"I haven't forgotten, Note. But it can't be the same again, as man and woman, with what you are, and what I am."
"Better! O Vesty!"—he stood quite on a level with her now; she was glad of that. She was a tall girl, taller than he when they parted. "O Vesty!" he drank in her beauty with an awe that uplifted her in his frank, bright gaze—"God was happy when He made you!"
But the girl's eyes only searched his with a Basin gravity, for faith.
A fatal step, searching in Notely's eyes! A beautiful pallor crept over her face, flushing into joy. She ran her hand through his rough, light hair in the old way.
"It has not changed you, being at the schools so long, as I thought it would," she said wistfully, stroking his hair with mature gentleness, though he was older than she. "Why, Note; you look just as brown, and hearty, and masterful as ever!"
"Oh, but it wasn't book-schools I went to, you know. It was rowing and foot-ball and taking six bars on the running leap, and swinging from the feet with the head downward, and all that.
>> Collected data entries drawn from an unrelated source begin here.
Lemma mark_restart l i : live TBLOCK_INPROGRESS l \/ broken l -> (S i < length l)%nat -> exists ds t,
  mark_to abort_sub restart_level i l = Some (ds ++ t :: drop (S i) l) /\
  Forall2 same_core l (ds ++ t :: drop (S i) l) /\ Forall undoing ds /\ restarting t /\ length ds = i /\
  live TBLOCK_INPROGRESS (drop (S i) l).
Proof.
  intros [Hl|Hl] Hi.
  - destruct (mark_restart_live l i Hl Hi) as (ds & t & H). exists ds, t. split_and!; try apply H. by apply live_drop.
  - destruct Hl as [s E1 E2 E3|s ps n E1 E2 E3 E4]; [cbn in Hi; lia|]. destruct i as [|i]; cbn [mark_to drop]; rewrite E2; cbn.
    + exists [], (set_block TBLOCK_SUBABORT_RESTART s). split; [done|]. split; [by apply same_core_tail|]. done.
    + destruct (mark_restart_live ps i E4) as (ds & t & H1 & H2 & H3 & H4 & H5); [cbn in *; lia|]. cbn [drop] in H1, H2. rewrite H1. cbn.
      exists (set_block TBLOCK_SUBABORT_END s :: ds), t. split; [done|]. split; [by constructor|]. split; [by constructor|].
      split; [done|]. split; [cbn; lia|]. apply live_drop; [done|cbn in *; lia].
Qed.

(** ** Statements *)

(** A transaction statement, with the command that ends it, does what the description says, or raises an error. *)
Definition stmt_post (st : statement) (c c' : xstate) (r : xerror + unit) : Prop :=
  match r with
  | inr _ => exists a', stmt_effect st (abs c) = inr a' /\ shows c c' a'
  | inl (ERROR e) =>
      (stmt_effect st (abs c) = inl e \/ (exists a', stmt_effect st (abs c) = inr a') /\ resource e) /\
      fails c c' (fail_after st (block_of c))
  | inl (FATAL _) => False
  end.

Lemma resource_limit : resource LimitExceeded.
Proof. by left. Qed.

Lemma fails_live c c' l :
  good c' -> frame c c' -> quiet (out c) (out c') -> stack c' = l -> live TBLOCK_INPROGRESS l -> fails c c' (Broken (saves_of l (out c))).
Proof.
  intros Hg Hf Hq Hst Hl. split; [done|by apply frame_outer|by apply quiet_committed|by apply quiet_held|].
  exists [], l. split; [done|]. split; [constructor|]. rewrite <- (quiet_saves _ _ _ Hq). by apply left_live.
Qed.

(** Where a block is open, the check for one passes. *)
Lemma require_open_wp c (m : X unit) Q :
  live TBLOCK_INPROGRESS (stack c) \/ broken (stack c) -> xwp m c Q -> xwp (xbind (RequireTransactionBlock true) (fun _ => m)) c Q.
Proof.
  intros Hl H. apply xwp_bind. unfold RequireTransactionBlock, CheckTransactionBlock. apply xwp_get.
  assert (Hb : IsTransactionBlock c = true).
  { remember (stack c) as l eqn:El. symmetry in El. unfold IsTransactionBlock.
    destruct Hl as [Hl|Hl]; [destruct Hl as [s [R1 R2 R3]|s ps n [R1 R2 R3]]|destruct Hl as [s E1 R2|s ps n E1 R2]];
      pose proof El as [= -> _]; by rewrite R2. }
  unfold id. by rewrite Hb.
Qed.

Lemma fails_broken c : good c -> broken (stack c) -> fails c c (Broken (saves_of (stack c) (out c))).
Proof.
  intros Hg Hb. split; try done. exists [], (stack c). split; [done|]. split; [constructor|by apply left_broken].
Qed.

(** A savepoint on top of an open block. *)
Lemma savepoint_shows n c c' s' :
  good c' -> out c' = out c -> outer c c' -> live TBLOCK_INPROGRESS (stack c) -> stack c' = s' :: stack c ->
  running TBLOCK_SUBINPROGRESS s' -> ts_name s' = Some n -> fullTransactionId s' = InvalidFullTransactionId ->
  session_ok c' /\ abs c' = set_blk (Open (work c) ((n, work c) :: saves_of (stack c) (out c))) (abs c).
Proof.
  intros Hg Ho Hou Hl Hst Hr Hn Hv. assert (Hl' : live TBLOCK_INPROGRESS (stack c')) by (rewrite Hst; by eapply live_sub).
  split; [split; [done|by apply rest_open]|]. unfold abs, set_blk. cbn. rewrite Ho. f_equal. rewrite (block_of_live _ Hl').
  assert (Hids : ids_of s' = []) by (unfold ids_of; rewrite Hv; by destruct (decide _)).
  f_equal.
  - unfold work. by rewrite Hst, Ho; cbn [stack_ids]; rewrite Hids, app_nil_r.
  - rewrite Hst, Ho. unfold stack. by rewrite saves_cons, Hn.
Qed.

Lemma define_wp name c :
  good c -> live TBLOCK_INPROGRESS (stack c) ->
  xwp (DefineSavepoint name) c (fun c' r => out c' = out c /\ frame c c' /\ good c' /\
    match r with
    | inr _ => exists s, stack c' = s :: stack c /\ fresh_level TBLOCK_SUBBEGIN s /\ (is_Some name -> ts_name s = name)
    | inl e => e = ERROR LimitExceeded /\ stack c' = stack c
    end).
Proof.
  intros Hg Hl. unfold DefineSavepoint. apply xwp_get. rewrite (g_par _ Hg). apply xwp_get.
  assert (Hpush : xwp (xbind PushTransaction (fun _ => match name with Some _ => upd (set_name name) | None => xret tt end)) c
    (fun c' r => out c' = out c /\ frame c c' /\ good c' /\
    match r with
    | inr _ => exists s, stack c' = s :: stack c /\ fresh_level TBLOCK_SUBBEGIN s /\ (is_Some name -> ts_name s = name)
    | inl e => e = ERROR LimitExceeded /\ stack c' = stack c
    end)).
  { apply xwp_bind. eapply xwp_mono; [by apply push_wp|]. intros c1 [e|[]] (Ho1 & Hf1 & Hg1 & H1); [done|].
    destruct H1 as (s1 & Hst1 & Hs1). destruct name as [n|].
    - pose proof Hst1 as [= Es1 Eps1]. apply upd_wp. rewrite Es1, Eps1.
      split; [done|]. split; [by destruct Hf1|]. split; [|destruct Hs1; by eexists].
      apply (good_frame c1); [done| |done]. pose proof (g_ids _ Hg1) as Hok. rewrite Hst1 in Hok. exact (ids_ok_rename _ _ _ _ _ _ Hok).
    - unfold xwp. cbn. split; [done|]. split; [done|]. split; [done|]. exists s1. split; [done|]. split; [done|]. by intros []. }
  remember (stack c) as l eqn:El. symmetry in El.
  destruct Hl as [s [R1 R2 R3]|s ps n [R1 R2 R3]]; pose proof El as [= -> _]; by rewrite R2.
Qed.

Lemma savepoint_wp n c :
  good c -> live TBLOCK_INPROGRESS (stack c) ->
  xwp (xbind (exec_statement new_id (SSavepoint n)) (fun _ => CommitTransactionCommand new_id)) c (stmt_post (SSavepoint n) c).
Proof.
  intros Hg Hl. apply xwp_bind, require_open_wp; [by left|]. pose proof (block_of_live _ Hl) as Hb.
  assert (Heff : stmt_effect (SSavepoint n) (abs c) = inr (set_blk (Open (work c) ((n, work c) :: saves_of (stack c) (out c))) (abs c))).
  { unfold stmt_effect. change (blk (abs c)) with (block_of c). by rewrite Hb. }
  eapply xwp_mono; [by apply define_wp|]. intros c1 [e|[]] (Ho1 & Hf1 & Hg1 & H1).
  - destruct H1 as [-> Hst1]. split; [right; split; [by eauto|apply resource_limit]|]. unfold fail_after. rewrite Hb. apply (fails_live c c1 (stack c)); try done. by rewrite Ho1.
  - destruct H1 as (s1 & Hst1 & Hs1 & Hn1). eapply xwp_mono; [by eapply start_sub_wp|].
    intros c2 r (-> & Hg2 & Ho2 & Hf2 & s2 & Hst2 & Hr2 & Hn2 & Hv2 & _).
    assert (Hou : outer c c2) by eauto using outer_trans, frame_outer.
    destruct (savepoint_shows n c c2 s2) as [H1 H2]; try done; [congruence|by rewrite Hn2, Hn1 by (by eexists)|]. eexists. split; [exact Heff|]. done.
Qed.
I can do it all."
He looked away from her with mischief in his eyes, and hummed a line through his fine Greek nose, as Captain Pharo might.
"I don't doubt it, but you were high in the college too—for Lunette saw it in a paper: so high it was spoken of!"
"I just asked them to do that, Vesty. People can't refuse me, you know. I get whatever I ask for."
He turned to her with a sort of childish pathos on his strong, handsome face.